--- Listed records Enclosed Below ---
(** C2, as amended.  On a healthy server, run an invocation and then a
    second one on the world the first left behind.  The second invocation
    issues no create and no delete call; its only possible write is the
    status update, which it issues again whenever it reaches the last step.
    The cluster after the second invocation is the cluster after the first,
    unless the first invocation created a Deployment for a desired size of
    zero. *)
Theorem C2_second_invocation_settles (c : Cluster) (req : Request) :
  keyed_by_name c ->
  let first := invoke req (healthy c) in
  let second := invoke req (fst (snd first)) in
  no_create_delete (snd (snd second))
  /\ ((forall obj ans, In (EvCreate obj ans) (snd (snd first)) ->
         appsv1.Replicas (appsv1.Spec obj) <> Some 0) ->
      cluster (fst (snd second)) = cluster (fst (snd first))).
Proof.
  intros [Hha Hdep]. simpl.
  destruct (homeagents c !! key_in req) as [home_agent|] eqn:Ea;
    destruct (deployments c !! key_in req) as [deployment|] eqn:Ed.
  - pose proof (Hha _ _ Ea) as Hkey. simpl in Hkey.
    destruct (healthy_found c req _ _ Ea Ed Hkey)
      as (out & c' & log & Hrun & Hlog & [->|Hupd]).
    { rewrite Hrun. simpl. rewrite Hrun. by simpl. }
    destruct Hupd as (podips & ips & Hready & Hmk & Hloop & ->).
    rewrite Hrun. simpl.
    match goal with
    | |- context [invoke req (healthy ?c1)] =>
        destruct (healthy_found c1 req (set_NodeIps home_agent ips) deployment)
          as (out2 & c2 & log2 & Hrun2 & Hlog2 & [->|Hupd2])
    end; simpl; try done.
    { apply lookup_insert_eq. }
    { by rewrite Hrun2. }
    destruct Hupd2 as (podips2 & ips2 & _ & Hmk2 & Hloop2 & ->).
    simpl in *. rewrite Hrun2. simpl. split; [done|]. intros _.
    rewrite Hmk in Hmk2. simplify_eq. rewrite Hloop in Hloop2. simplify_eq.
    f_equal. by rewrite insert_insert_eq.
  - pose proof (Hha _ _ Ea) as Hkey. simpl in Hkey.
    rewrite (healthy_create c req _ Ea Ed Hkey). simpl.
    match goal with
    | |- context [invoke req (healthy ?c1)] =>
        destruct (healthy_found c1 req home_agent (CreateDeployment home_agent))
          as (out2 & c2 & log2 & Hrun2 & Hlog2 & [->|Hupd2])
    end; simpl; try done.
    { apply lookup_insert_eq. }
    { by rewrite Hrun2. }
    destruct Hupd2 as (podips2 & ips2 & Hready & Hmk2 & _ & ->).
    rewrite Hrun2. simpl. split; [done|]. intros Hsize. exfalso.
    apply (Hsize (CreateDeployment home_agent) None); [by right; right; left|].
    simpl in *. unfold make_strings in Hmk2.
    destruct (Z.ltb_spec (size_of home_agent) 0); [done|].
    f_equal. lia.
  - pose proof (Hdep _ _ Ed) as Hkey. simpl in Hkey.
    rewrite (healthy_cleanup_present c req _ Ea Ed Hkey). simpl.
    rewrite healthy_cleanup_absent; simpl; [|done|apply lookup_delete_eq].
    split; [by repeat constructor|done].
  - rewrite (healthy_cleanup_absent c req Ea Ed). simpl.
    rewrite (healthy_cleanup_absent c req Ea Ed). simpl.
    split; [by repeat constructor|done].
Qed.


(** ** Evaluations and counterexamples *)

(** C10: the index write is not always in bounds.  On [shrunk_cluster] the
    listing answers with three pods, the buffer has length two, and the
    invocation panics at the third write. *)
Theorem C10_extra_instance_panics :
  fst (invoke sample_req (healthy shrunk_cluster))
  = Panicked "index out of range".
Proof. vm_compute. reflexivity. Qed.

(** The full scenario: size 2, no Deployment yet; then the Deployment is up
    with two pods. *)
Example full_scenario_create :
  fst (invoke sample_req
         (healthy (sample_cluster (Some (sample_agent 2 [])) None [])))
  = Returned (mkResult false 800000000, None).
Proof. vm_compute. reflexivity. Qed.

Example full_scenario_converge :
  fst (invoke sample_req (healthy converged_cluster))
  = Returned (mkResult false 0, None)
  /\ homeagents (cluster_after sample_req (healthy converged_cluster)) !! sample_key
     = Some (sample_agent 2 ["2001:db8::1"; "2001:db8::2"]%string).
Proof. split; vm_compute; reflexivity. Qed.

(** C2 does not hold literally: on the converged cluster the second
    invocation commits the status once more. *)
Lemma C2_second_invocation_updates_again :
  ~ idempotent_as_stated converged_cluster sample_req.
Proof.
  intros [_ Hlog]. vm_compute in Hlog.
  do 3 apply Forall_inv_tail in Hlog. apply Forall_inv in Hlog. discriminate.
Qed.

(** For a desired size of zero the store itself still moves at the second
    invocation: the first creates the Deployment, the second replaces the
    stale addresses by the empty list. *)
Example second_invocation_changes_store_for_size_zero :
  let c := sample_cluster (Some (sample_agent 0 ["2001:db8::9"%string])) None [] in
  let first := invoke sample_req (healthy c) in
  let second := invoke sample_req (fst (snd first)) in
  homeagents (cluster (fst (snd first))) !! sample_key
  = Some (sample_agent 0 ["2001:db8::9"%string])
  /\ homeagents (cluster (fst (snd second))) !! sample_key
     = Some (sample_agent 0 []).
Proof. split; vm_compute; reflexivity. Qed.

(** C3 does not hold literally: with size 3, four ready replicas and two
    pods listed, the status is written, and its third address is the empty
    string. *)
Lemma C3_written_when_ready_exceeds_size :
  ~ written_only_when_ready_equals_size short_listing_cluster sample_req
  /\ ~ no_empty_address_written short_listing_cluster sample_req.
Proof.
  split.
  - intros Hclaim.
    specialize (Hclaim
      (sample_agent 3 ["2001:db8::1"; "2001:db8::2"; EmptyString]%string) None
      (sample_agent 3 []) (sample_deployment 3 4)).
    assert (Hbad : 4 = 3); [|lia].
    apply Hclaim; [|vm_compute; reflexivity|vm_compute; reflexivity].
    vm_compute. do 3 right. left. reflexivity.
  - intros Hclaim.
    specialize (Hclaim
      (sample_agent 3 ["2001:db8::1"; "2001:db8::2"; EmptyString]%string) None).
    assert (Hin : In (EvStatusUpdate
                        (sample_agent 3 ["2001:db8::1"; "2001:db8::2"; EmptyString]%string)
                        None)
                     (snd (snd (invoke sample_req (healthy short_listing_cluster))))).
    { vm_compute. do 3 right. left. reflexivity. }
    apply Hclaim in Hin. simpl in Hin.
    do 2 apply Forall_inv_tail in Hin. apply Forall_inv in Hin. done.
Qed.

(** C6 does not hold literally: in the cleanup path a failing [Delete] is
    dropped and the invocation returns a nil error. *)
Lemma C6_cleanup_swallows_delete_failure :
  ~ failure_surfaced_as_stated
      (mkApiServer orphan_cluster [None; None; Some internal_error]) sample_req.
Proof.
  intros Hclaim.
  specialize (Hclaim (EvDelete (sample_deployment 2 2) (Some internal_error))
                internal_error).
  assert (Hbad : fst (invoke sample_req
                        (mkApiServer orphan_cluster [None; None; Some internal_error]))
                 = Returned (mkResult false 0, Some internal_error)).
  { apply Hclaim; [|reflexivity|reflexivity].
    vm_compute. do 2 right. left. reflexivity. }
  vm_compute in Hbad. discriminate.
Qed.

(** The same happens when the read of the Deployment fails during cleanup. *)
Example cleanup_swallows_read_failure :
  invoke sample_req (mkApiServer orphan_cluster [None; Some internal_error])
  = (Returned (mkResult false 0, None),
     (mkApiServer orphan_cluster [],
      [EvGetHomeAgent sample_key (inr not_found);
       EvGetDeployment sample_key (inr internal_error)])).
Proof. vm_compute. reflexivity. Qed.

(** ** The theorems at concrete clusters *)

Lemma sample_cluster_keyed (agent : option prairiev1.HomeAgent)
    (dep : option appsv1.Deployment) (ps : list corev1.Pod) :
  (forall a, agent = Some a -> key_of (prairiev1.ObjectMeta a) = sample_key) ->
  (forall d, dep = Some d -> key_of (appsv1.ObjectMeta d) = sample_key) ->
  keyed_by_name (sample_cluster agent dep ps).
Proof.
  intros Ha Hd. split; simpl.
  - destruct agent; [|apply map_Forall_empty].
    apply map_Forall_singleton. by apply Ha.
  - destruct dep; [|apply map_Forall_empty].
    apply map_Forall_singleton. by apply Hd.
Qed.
--- End of Enclosed Listed records ---
Description of the task: Print, please, the lines from the first line of the material through the line that contains "let second := invoke req", exactly as written and with nothing added.

Response area:
(** C2, as amended.  On a healthy server, run an invocation and then a
    second one on the world the first left behind.  The second invocation
    issues no create and no delete call; its only possible write is the
    status update, which it issues again whenever it reaches the last step.
    The cluster after the second invocation is the cluster after the first,
    unless the first invocation created a Deployment for a desired size of
    zero. *)
Theorem C2_second_invocation_settles (c : Cluster) (req : Request) :
  keyed_by_name c ->
  let first := invoke req (healthy c) in
  let second := invoke req (fst (snd first)) in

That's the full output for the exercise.